- _ACTIVITY_
Some lines below hold "StatType". Pick them out and copy them.
########
(** The executions of [fetchNow] against the chain and the boundary. *)
Record execs_ok (c : DateLookupCache) : Prop := mkExecsOk {
  ok_ids : forall i x, execs c !! i = Some x -> ex_call x = S i;
  ok_execs_started : forall k, (1 <= k <= length (execs c))%nat ->
      exists p q, chain c !! k = Some p /\ p <> Queued /\
                  chain c !! pred k = Some q /\ is_fulfilled q;
  ok_started_execs : forall j p q, chain c !! S j = Some p -> p <> Queued ->
      chain c !! j = Some q -> is_fulfilled q -> (S j <= length (execs c))%nat;
  ok_last_end : lastEndTime c = ex_end <$> last (execs c);
  ok_linked : forall i x y, execs c !! i = Some x -> execs c !! S i = Some y ->
      ex_start y = At (ex_end x);
  ok_first : forall x, execs c !! 0%nat = Some x -> exists now,
      ex_start x = subtract_days (initialTimeAgoDays c) now;
  ok_inflight : forall k, chain c !! k = Some InFlight ->
      exists x, last (execs c) = Some x /\ ex_call x = k /\ ex_getter x = true
}.

(** Invariant of a reachable cache. *)
Definition cache_inv (c : DateLookupCache) : Prop :=
  chain_ok (chain c) /\ execs_ok c.

(** ** More of the facade and of the cache, for the further properties *)

(** The stat a series is the history of; the logs series has none. *)
Definition stat_of (s : Series) : option string :=
  match s with
  | SLogs => None
  | STemperature => Some StatType.Temperature
  | SHumidity => Some StatType.Humidity
  | SFan => Some StatType.Fan
  | SWater => Some StatType.Water
  end.

(** The log level the logs cache is bound to after a sequence of events. *)
Definition log_level_after (logLevel : string) (evs : list GEvent) : string :=
  foldl (fun lvl ev => match ev with ResetLogs l _ => l | _ => lvl end)
        logLevel evs.

(** The events that serve the promises [a], ..., [a + n - 1] one after the
    other: the reaction of each runs (reading the clock) and then its
    getter succeeds. *)
Definition serve (now1 now2 : nat -> Z) (answer : nat -> list Entry)
    (a n : nat) : list Event :=
  concat ((fun k => [RunJob k (now1 k) (now2 k); GetterFulfil k (answer k)])
            <$> seq a n).
(** The substitution works run by run: it can be done on either side of
    a character that is not a newline. *)
Lemma collapse_newlines_app (pre t : str) :
  last pre ≠ Some newline →
  collapse_newlines (pre ++ t) = collapse_newlines pre ++ collapse_newlines t.
Proof.
  remember (length pre) as n eqn:Hn. revert pre Hn.
  induction n as [n IH] using lt_wf_ind. intros pre Hn Hlast.
  destruct (leading_newlines_split pre) as [Hsplit Hrest].
  set (k := leading_newlines pre) in *. set (rest := drop k pre) in *.
  destruct rest as [|c rest'] eqn:Hr.
  - rewrite app_nil_r in Hsplit. destruct k as [|k].
    + simpl in Hsplit. by rewrite Hsplit.
    + exfalso. apply Hlast. rewrite Hsplit.
      cbn [repeat]. rewrite repeat_cons. by rewrite last_snoc.
  - simpl in Hrest. destruct (N.eqb_spec c newline) as [|Hc]; [done|].
    rewrite Hsplit, <- app_assoc.
    rewrite (collapse_newlines_run k ((c :: rest') ++ t)),
            (collapse_newlines_run k (c :: rest'));
      [| simpl; by apply N.eqb_neq in Hc as -> ..].
    rewrite <- app_assoc. f_equal. simpl.
    rewrite !(collapse_newlines_other c) by done. simpl. f_equal.
    apply (IH (length rest')); [|done|].
    + subst n. rewrite Hsplit. rewrite length_app. simpl. lia.
    + intros Hl. apply Hlast. rewrite Hsplit.
      destruct rest' as [|d rest'']; [done|].
      rewrite last_app, last_cons_cons. by rewrite Hl.
Qed.

Section Normalisation.
Context `{UnicodeData} `{Converters}.

Lemma normalised (s : str) :
  contains three (strip (collapse_newlines s)) = false
  ∧ trimmed (strip (collapse_newlines s)).
Proof.
  split; [|apply strip_trimmed].
  apply not_true_is_false. intros Hc. apply contains_strip in Hc.
  by rewrite collapse_newlines_no_three in Hc.
Qed.
(** * Fish bite prediction: the scorer and the weather resolver of [src/App.jsx]

    The React component [FishBitePredictionApp] keeps six pieces of state
    ([formData], [weatherData], [prediction], [loading], [error],
    [geoLoading]) and four handlers that update them.  The state is modelled
    as a record, each [setX] as a function on that record, and each handler
    as a transition.  The two asynchronous handlers are split at their
    [await]: one transition up to the request, one from the settled request.

    JavaScript values are modelled as the code uses them:
    - a number is a rational, an infinity or NaN (every finite double is a
      rational, and the code only compares numbers with integer literals and
      rounds them, which is exact);
    - a string is a sequence of code units below 256;
    - the score is an integer: it starts at 50 and only integer literals are
      added to it. *)

From Stdlib Require Import ZArith QArith Qround String Ascii List Bool Lia Lqa.
Import ListNotations.

Open Scope string_scope.
Open Scope Z_scope.

(** ** The JavaScript primitives the component calls *)

Module JS.

(** A Number value. *)
Inductive number : Type :=
| Fin (q : Q)
| PosInf
| NegInf
| NaN.

(** An integer literal of the source, such as [18] or [5]. *)
Definition lit (z : Z) : number := Fin (inject_Z z).

(** The comparison [x < y] of the language definition, before the operators
    interpret it: [None] is its "undefined", given when an operand is NaN. *)
Definition less (x y : number) : option bool :=
  match x, y with
  | NaN, _ | _, NaN => None
  | Fin a, Fin b => Some (negb (Qle_bool b a))
  | PosInf, _ => Some false
  | _, PosInf => Some true
  | _, NegInf => Some false
  | NegInf, _ => Some true
  end.

(** [x < y], [x > y], [x <= y], [x >= y]. *)
Definition lt (x y : number) : bool :=
  match less x y with Some b => b | None => false end.
Definition gt (x y : number) : bool :=
  match less y x with Some b => b | None => false end.
Definition le (x y : number) : bool :=
  match less y x with Some b => negb b | None => false end.
Definition ge (x y : number) : bool :=
  match less x y with Some b => negb b | None => false end.

(** [Math.round]: the nearest integer, a tie going up. *)
Definition round (x : number) : number :=
  match x with
  | Fin q => Fin (inject_Z (Qfloor (q + (1 # 2))))
  | other => other
  end.

(** [Math.max] and [Math.min] on the integers of the score. *)
Definition max (a b : Z) : Z := Z.max a b.
Definition min (a b : Z) : Z := Z.min a b.

Definition code (c : ascii) : N := N_of_ascii c.

Definition between (lo hi : N) (c : ascii) : bool :=
  ((lo <=? code c) && (code c <=? hi))%N.

(** [toLowerCase] on one code unit: A-Z and the Latin-1 capitals. *)
Definition lower_char (c : ascii) : ascii :=
  if between 65 90 c || between 192 214 c || between 216 222 c
  then ascii_of_N (code c + 32)
  else c.

Fixpoint toLowerCase (s : string) : string :=
  match s with
  | EmptyString => EmptyString
  | String c rest => String (lower_char c) (toLowerCase rest)
  end.

(** [needle] is the beginning of [s]. *)
Fixpoint starts_with (needle s : string) : bool :=
  match needle, s with
  | EmptyString, _ => true
  | String _ _, EmptyString => false
  | String a needle', String b s' => Ascii.eqb a b && starts_with needle' s'
  end.

(** [s.includes(needle)]: [needle] starts at some position of [s]. *)
Fixpoint includes (s needle : string) : bool :=
  starts_with needle s ||
  match s with
  | EmptyString => false
  | String _ rest => includes rest needle
  end.

(** [s.split(sep)] for a separator of one code unit. *)
Fixpoint split (sep : ascii) (s : string) : list string :=
  match s with
  | EmptyString => [EmptyString]
  | String c rest =>
      if Ascii.eqb c sep then EmptyString :: split sep rest
      else match split sep rest with
           | piece :: pieces => String c piece :: pieces
           | [] => [String c EmptyString]
           end
  end.

(** The white space [parseInt] skips. *)
Definition is_white (c : ascii) : bool :=
  between 9 13 c || N.eqb (code c) 32 || N.eqb (code c) 160.

Fixpoint trim_start (s : string) : string :=
  match s with
  | EmptyString => EmptyString
  | String c rest => if is_white c then trim_start rest else s
  end.

(** The value of a digit: 0-9, then a-z and A-Z from 10. *)
Definition digit_value (c : ascii) : option Z :=
  if between 48 57 c then Some (Z.of_N (code c) - 48)
  else if between 97 122 c then Some (Z.of_N (code c) - 87)
  else if between 65 90 c then Some (Z.of_N (code c) - 55)
  else None.

(** The integer written by the longest prefix of digits of the radix;
    [acc] is [None] until a digit has been read. *)
Fixpoint digits (radix : Z) (s : string) (acc : option Z) : option Z :=
  match s with
  | EmptyString => acc
  | String c rest =>
      match digit_value c with
      | Some d =>
          if d <? radix
          then digits radix rest
                 (Some (match acc with Some a => a * radix + d | None => d end))
          else acc
      | None => acc
      end
  end.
########
- _PROBLEM SOLUTION_
  | STemperature => Some StatType.Temperature
  | SHumidity => Some StatType.Humidity
  | SFan => Some StatType.Fan
  | SWater => Some StatType.Water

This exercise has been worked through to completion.